### Task:
What follows is a set of records. Repeat them word for word.

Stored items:
--
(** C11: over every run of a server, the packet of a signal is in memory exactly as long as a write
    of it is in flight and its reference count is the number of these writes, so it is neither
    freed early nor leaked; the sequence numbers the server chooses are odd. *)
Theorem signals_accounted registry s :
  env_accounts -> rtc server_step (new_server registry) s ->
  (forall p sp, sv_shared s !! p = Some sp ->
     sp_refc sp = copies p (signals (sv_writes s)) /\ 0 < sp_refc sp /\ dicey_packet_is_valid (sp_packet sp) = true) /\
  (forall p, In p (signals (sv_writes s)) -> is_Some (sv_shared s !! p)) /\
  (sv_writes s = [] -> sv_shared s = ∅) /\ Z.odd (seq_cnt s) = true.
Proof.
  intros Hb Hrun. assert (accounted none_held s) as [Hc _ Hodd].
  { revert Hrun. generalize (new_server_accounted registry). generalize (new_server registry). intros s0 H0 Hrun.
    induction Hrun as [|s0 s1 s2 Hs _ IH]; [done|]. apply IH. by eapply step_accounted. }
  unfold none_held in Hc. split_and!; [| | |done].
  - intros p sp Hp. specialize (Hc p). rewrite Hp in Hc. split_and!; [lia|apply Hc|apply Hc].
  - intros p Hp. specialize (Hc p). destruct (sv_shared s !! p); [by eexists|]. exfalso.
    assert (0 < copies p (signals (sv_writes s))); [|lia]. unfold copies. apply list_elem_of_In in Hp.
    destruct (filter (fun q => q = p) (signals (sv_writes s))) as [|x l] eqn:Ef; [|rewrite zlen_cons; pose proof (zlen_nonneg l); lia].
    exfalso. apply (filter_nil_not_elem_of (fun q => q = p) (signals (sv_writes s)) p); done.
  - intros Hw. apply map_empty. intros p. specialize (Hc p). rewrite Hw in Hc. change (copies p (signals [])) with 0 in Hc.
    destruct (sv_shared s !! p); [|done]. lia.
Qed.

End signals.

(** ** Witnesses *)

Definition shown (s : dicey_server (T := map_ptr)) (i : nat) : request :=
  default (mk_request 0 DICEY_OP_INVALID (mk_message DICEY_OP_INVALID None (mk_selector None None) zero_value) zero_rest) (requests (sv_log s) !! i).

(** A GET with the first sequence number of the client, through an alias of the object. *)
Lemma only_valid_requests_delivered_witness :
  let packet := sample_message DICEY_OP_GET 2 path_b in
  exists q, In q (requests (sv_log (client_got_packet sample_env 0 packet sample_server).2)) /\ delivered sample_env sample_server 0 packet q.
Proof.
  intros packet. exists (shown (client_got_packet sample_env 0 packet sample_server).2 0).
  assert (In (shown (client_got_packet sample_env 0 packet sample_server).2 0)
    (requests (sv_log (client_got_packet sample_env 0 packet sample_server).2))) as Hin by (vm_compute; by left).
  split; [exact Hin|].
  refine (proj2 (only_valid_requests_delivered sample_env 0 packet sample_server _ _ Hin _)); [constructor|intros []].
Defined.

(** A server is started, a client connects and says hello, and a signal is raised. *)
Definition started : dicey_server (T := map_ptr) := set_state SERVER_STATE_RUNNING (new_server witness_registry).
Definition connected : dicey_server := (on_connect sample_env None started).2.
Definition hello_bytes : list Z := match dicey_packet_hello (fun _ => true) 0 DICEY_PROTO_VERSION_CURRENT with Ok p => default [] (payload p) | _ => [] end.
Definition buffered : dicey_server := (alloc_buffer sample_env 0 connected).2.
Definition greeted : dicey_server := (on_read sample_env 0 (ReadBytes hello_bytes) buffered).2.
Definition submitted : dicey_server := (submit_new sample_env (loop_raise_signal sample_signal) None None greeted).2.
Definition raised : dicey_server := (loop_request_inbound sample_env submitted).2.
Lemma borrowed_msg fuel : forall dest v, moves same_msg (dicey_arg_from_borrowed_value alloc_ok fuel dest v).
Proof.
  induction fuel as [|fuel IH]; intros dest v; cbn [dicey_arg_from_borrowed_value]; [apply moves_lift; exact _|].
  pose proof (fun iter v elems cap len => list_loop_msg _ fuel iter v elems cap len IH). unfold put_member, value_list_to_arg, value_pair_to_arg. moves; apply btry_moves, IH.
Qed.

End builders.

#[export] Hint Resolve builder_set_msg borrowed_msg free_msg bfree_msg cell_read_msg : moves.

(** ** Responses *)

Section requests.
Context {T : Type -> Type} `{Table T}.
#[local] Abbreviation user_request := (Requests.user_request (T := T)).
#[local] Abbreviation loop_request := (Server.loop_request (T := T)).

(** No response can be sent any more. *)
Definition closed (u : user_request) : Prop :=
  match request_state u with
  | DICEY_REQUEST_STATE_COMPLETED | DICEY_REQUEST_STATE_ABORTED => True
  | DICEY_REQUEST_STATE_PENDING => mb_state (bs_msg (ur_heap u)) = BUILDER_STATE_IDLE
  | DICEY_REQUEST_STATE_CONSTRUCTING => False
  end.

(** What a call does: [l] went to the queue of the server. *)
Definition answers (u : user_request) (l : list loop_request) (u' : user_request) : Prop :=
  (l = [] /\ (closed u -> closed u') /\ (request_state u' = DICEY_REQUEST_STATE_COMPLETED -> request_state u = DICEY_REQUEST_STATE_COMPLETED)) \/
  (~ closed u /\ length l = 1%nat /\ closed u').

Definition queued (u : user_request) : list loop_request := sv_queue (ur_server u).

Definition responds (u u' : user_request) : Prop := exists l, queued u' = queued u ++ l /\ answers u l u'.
--
### Solution to this task:
(** C11: over every run of a server, the packet of a signal is in memory exactly as long as a write
    of it is in flight and its reference count is the number of these writes, so it is neither
    freed early nor leaked; the sequence numbers the server chooses are odd. *)
Theorem signals_accounted registry s :
  env_accounts -> rtc server_step (new_server registry) s ->
  (forall p sp, sv_shared s !! p = Some sp ->
     sp_refc sp = copies p (signals (sv_writes s)) /\ 0 < sp_refc sp /\ dicey_packet_is_valid (sp_packet sp) = true) /\
  (forall p, In p (signals (sv_writes s)) -> is_Some (sv_shared s !! p)) /\
  (sv_writes s = [] -> sv_shared s = ∅) /\ Z.odd (seq_cnt s) = true.
Proof.
  intros Hb Hrun. assert (accounted none_held s) as [Hc _ Hodd].
  { revert Hrun. generalize (new_server_accounted registry). generalize (new_server registry). intros s0 H0 Hrun.
    induction Hrun as [|s0 s1 s2 Hs _ IH]; [done|]. apply IH. by eapply step_accounted. }
  unfold none_held in Hc. split_and!; [| | |done].
  - intros p sp Hp. specialize (Hc p). rewrite Hp in Hc. split_and!; [lia|apply Hc|apply Hc].
  - intros p Hp. specialize (Hc p). destruct (sv_shared s !! p); [by eexists|]. exfalso.
    assert (0 < copies p (signals (sv_writes s))); [|lia]. unfold copies. apply list_elem_of_In in Hp.
    destruct (filter (fun q => q = p) (signals (sv_writes s))) as [|x l] eqn:Ef; [|rewrite zlen_cons; pose proof (zlen_nonneg l); lia].
    exfalso. apply (filter_nil_not_elem_of (fun q => q = p) (signals (sv_writes s)) p); done.
  - intros Hw. apply map_empty. intros p. specialize (Hc p). rewrite Hw in Hc. change (copies p (signals [])) with 0 in Hc.
    destruct (sv_shared s !! p); [|done]. lia.
Qed.

End signals.

(** ** Witnesses *)

Definition shown (s : dicey_server (T := map_ptr)) (i : nat) : request :=
  default (mk_request 0 DICEY_OP_INVALID (mk_message DICEY_OP_INVALID None (mk_selector None None) zero_value) zero_rest) (requests (sv_log s) !! i).

(** A GET with the first sequence number of the client, through an alias of the object. *)
Lemma only_valid_requests_delivered_witness :
  let packet := sample_message DICEY_OP_GET 2 path_b in
  exists q, In q (requests (sv_log (client_got_packet sample_env 0 packet sample_server).2)) /\ delivered sample_env sample_server 0 packet q.
Proof.
  intros packet. exists (shown (client_got_packet sample_env 0 packet sample_server).2 0).
  assert (In (shown (client_got_packet sample_env 0 packet sample_server).2 0)
    (requests (sv_log (client_got_packet sample_env 0 packet sample_server).2))) as Hin by (vm_compute; by left).
  split; [exact Hin|].
  refine (proj2 (only_valid_requests_delivered sample_env 0 packet sample_server _ _ Hin _)); [constructor|intros []].
Defined.

(** A server is started, a client connects and says hello, and a signal is raised. *)
Definition started : dicey_server (T := map_ptr) := set_state SERVER_STATE_RUNNING (new_server witness_registry).
Definition connected : dicey_server := (on_connect sample_env None started).2.
Definition hello_bytes : list Z := match dicey_packet_hello (fun _ => true) 0 DICEY_PROTO_VERSION_CURRENT with Ok p => default [] (payload p) | _ => [] end.
Definition buffered : dicey_server := (alloc_buffer sample_env 0 connected).2.
Definition greeted : dicey_server := (on_read sample_env 0 (ReadBytes hello_bytes) buffered).2.
Definition submitted : dicey_server := (submit_new sample_env (loop_raise_signal sample_signal) None None greeted).2.
Definition raised : dicey_server := (loop_request_inbound sample_env submitted).2.
Lemma borrowed_msg fuel : forall dest v, moves same_msg (dicey_arg_from_borrowed_value alloc_ok fuel dest v).
Proof.
  induction fuel as [|fuel IH]; intros dest v; cbn [dicey_arg_from_borrowed_value]; [apply moves_lift; exact _|].
  pose proof (fun iter v elems cap len => list_loop_msg _ fuel iter v elems cap len IH). unfold put_member, value_list_to_arg, value_pair_to_arg. moves; apply btry_moves, IH.
Qed.

End builders.

#[export] Hint Resolve builder_set_msg borrowed_msg free_msg bfree_msg cell_read_msg : moves.

(** ** Responses *)

Section requests.
Context {T : Type -> Type} `{Table T}.
#[local] Abbreviation user_request := (Requests.user_request (T := T)).
#[local] Abbreviation loop_request := (Server.loop_request (T := T)).

(** No response can be sent any more. *)
Definition closed (u : user_request) : Prop :=
  match request_state u with
  | DICEY_REQUEST_STATE_COMPLETED | DICEY_REQUEST_STATE_ABORTED => True
  | DICEY_REQUEST_STATE_PENDING => mb_state (bs_msg (ur_heap u)) = BUILDER_STATE_IDLE
  | DICEY_REQUEST_STATE_CONSTRUCTING => False
  end.

(** What a call does: [l] went to the queue of the server. *)
Definition answers (u : user_request) (l : list loop_request) (u' : user_request) : Prop :=
  (l = [] /\ (closed u -> closed u') /\ (request_state u' = DICEY_REQUEST_STATE_COMPLETED -> request_state u = DICEY_REQUEST_STATE_COMPLETED)) \/
  (~ closed u /\ length l = 1%nat /\ closed u').

Definition queued (u : user_request) : list loop_request := sv_queue (ur_server u).

Definition responds (u u' : user_request) : Prop := exists l, queued u' = queued u ++ l /\ answers u l u'.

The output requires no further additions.